### AIM OF THE TASK
The listing below holds a line with "End ContentData." and a line with "to create source". Reproduce those two lines exactly, plus everything between them.

(Beginning of DATA PROVIDED)

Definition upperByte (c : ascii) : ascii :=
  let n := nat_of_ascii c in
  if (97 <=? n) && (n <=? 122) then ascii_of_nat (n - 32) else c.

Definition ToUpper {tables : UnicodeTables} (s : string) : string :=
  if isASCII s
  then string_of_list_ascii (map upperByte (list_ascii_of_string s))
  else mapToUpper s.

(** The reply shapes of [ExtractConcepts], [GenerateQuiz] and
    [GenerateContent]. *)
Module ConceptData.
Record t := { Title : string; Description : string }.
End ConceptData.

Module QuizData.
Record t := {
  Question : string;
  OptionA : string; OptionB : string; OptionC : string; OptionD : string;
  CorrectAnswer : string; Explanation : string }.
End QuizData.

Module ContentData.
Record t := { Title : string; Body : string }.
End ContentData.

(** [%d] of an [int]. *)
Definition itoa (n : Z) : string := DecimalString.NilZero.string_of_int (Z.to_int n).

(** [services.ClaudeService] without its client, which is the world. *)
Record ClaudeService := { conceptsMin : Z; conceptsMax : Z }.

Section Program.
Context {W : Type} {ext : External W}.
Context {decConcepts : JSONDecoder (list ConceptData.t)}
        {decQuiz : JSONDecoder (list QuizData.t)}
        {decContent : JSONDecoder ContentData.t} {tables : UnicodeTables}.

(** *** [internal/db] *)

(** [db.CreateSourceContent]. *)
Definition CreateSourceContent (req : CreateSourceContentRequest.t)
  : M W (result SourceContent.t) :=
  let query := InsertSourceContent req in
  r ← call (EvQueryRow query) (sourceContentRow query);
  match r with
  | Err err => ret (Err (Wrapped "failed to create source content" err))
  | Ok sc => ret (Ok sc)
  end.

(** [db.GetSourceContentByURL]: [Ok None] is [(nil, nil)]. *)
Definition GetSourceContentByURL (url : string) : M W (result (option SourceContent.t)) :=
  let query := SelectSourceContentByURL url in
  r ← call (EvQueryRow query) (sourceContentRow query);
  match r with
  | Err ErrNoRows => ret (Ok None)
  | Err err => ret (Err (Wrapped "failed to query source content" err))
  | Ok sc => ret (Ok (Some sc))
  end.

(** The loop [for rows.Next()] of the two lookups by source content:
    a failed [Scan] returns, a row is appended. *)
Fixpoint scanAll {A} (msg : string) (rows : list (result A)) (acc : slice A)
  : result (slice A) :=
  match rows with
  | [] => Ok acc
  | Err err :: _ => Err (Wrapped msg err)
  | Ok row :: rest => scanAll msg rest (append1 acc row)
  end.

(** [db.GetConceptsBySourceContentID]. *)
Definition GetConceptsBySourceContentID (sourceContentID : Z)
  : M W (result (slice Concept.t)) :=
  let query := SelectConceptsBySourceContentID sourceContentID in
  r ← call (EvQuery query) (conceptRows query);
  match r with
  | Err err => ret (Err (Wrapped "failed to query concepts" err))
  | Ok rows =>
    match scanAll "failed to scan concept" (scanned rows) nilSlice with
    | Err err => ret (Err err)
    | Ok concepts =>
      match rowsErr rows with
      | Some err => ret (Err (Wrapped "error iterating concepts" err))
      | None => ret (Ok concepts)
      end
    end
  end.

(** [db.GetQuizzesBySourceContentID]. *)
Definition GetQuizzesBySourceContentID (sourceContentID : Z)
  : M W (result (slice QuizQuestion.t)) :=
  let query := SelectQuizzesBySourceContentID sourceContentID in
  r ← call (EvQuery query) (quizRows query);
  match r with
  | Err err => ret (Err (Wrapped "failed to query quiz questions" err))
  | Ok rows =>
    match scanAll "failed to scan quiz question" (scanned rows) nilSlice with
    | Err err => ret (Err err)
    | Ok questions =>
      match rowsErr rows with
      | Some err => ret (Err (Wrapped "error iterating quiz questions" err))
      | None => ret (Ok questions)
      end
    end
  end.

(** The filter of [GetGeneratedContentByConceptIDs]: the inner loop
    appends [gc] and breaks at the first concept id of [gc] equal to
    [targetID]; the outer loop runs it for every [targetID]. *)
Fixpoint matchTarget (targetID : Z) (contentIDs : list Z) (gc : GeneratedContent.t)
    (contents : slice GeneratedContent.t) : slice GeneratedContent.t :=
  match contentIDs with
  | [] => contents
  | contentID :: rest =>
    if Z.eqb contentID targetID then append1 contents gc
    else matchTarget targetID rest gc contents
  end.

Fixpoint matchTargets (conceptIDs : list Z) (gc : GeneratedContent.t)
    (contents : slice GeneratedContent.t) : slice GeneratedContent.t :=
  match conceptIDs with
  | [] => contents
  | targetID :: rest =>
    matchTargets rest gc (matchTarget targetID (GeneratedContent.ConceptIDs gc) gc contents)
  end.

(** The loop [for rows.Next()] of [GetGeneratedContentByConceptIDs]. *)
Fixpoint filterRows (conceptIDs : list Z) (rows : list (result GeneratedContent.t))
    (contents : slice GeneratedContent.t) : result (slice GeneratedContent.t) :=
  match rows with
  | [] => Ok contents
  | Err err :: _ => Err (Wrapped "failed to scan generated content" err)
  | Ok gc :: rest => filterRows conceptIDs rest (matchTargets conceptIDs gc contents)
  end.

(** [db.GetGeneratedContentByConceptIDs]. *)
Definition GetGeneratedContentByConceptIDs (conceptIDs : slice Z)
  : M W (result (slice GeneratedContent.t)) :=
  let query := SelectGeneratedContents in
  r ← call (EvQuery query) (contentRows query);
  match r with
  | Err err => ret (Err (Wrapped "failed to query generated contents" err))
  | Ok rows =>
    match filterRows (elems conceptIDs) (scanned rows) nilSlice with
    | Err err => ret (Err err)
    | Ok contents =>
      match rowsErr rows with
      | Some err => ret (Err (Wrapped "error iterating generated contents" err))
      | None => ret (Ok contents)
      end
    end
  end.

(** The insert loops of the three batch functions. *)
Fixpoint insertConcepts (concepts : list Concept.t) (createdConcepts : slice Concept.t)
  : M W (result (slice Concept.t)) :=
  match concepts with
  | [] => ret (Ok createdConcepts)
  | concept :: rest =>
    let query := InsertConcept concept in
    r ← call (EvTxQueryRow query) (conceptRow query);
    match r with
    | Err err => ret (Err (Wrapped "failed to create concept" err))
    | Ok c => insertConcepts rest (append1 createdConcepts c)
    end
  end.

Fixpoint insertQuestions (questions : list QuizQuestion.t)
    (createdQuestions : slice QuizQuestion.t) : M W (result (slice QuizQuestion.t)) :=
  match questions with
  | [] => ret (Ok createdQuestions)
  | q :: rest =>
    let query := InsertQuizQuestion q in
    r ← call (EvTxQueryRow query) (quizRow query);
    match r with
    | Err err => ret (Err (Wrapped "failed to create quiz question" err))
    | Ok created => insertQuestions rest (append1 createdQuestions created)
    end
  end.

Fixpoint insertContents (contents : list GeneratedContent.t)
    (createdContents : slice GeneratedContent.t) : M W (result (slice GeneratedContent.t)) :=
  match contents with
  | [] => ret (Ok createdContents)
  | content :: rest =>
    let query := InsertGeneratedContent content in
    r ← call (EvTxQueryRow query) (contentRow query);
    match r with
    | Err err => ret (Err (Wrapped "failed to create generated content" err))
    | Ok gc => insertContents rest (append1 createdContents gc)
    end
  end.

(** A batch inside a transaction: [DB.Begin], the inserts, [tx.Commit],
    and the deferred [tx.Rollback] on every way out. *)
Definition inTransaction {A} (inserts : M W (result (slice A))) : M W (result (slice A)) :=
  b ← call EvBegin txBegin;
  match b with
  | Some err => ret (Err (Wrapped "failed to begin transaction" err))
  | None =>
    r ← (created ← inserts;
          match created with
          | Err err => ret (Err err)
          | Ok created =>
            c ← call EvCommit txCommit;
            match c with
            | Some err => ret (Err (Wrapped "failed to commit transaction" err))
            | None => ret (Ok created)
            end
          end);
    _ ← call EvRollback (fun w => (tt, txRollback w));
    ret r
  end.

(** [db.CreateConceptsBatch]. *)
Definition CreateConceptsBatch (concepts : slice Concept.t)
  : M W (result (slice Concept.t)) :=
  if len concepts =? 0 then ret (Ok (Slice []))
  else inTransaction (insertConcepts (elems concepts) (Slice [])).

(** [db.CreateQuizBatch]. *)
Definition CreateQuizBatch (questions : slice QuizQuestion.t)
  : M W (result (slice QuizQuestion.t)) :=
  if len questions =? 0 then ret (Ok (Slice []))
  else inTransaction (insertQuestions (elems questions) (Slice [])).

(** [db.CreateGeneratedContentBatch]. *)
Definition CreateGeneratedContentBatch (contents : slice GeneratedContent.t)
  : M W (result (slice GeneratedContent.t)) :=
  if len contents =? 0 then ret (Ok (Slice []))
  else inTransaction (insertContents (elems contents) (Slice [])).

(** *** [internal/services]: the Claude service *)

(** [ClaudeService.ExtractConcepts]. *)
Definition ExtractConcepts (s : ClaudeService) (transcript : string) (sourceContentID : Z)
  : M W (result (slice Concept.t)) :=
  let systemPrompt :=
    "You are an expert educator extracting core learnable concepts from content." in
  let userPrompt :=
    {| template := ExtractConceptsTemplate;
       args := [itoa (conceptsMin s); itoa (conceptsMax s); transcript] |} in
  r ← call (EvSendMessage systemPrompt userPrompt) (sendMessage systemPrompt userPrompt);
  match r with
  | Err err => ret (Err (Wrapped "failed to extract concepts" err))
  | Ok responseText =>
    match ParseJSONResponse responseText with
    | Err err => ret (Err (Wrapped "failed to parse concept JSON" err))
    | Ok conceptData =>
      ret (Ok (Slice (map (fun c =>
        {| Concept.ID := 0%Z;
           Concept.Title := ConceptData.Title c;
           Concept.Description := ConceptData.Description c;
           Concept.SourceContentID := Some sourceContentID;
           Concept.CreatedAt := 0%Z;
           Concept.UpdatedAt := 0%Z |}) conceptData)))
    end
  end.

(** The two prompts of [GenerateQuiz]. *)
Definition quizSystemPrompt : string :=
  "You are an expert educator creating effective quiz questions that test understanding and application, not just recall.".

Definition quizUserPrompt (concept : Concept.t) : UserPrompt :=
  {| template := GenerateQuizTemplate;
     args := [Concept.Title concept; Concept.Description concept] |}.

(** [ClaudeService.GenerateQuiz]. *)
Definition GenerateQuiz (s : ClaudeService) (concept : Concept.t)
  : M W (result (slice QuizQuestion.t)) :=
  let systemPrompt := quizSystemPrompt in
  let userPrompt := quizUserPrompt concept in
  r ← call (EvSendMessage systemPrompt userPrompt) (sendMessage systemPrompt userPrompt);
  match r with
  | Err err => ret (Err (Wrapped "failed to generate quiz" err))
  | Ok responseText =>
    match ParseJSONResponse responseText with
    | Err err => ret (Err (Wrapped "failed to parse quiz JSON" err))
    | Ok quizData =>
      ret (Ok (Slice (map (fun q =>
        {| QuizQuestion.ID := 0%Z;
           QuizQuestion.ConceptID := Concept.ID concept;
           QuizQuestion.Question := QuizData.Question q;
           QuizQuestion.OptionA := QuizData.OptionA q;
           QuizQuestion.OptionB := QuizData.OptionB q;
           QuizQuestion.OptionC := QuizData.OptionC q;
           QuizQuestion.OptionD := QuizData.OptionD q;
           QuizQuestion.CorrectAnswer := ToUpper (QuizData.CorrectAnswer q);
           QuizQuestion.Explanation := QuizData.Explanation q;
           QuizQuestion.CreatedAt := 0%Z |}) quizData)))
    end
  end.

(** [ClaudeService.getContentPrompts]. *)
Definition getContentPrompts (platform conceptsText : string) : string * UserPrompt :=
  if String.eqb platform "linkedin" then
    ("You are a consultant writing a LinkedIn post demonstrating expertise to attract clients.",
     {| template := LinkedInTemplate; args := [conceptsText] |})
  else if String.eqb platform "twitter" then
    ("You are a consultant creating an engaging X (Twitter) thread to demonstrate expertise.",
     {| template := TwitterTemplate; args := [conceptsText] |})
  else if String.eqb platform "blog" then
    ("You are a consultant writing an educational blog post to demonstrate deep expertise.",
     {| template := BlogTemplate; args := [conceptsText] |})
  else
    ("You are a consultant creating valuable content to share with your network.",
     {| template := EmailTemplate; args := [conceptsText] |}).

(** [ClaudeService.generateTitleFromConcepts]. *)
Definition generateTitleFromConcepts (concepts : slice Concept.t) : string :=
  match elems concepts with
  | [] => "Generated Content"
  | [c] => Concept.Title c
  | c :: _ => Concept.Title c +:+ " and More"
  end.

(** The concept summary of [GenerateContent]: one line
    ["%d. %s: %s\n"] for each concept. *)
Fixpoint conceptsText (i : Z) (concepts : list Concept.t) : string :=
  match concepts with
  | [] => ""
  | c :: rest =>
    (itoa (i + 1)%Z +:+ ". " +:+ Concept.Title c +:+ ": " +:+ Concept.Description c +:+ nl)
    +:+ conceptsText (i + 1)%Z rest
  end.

(End of DATA PROVIDED)

### OUTPUT OF THE TASK
End ContentData.

(** [%d] of an [int]. *)
Definition itoa (n : Z) : string := DecimalString.NilZero.string_of_int (Z.to_int n).

(** [services.ClaudeService] without its client, which is the world. *)
Record ClaudeService := { conceptsMin : Z; conceptsMax : Z }.

Section Program.
Context {W : Type} {ext : External W}.
Context {decConcepts : JSONDecoder (list ConceptData.t)}
        {decQuiz : JSONDecoder (list QuizData.t)}
        {decContent : JSONDecoder ContentData.t} {tables : UnicodeTables}.

(** *** [internal/db] *)

(** [db.CreateSourceContent]. *)
Definition CreateSourceContent (req : CreateSourceContentRequest.t)
  : M W (result SourceContent.t) :=
  let query := InsertSourceContent req in
  r ← call (EvQueryRow query) (sourceContentRow query);
  match r with
  | Err err => ret (Err (Wrapped "failed to create source content" err))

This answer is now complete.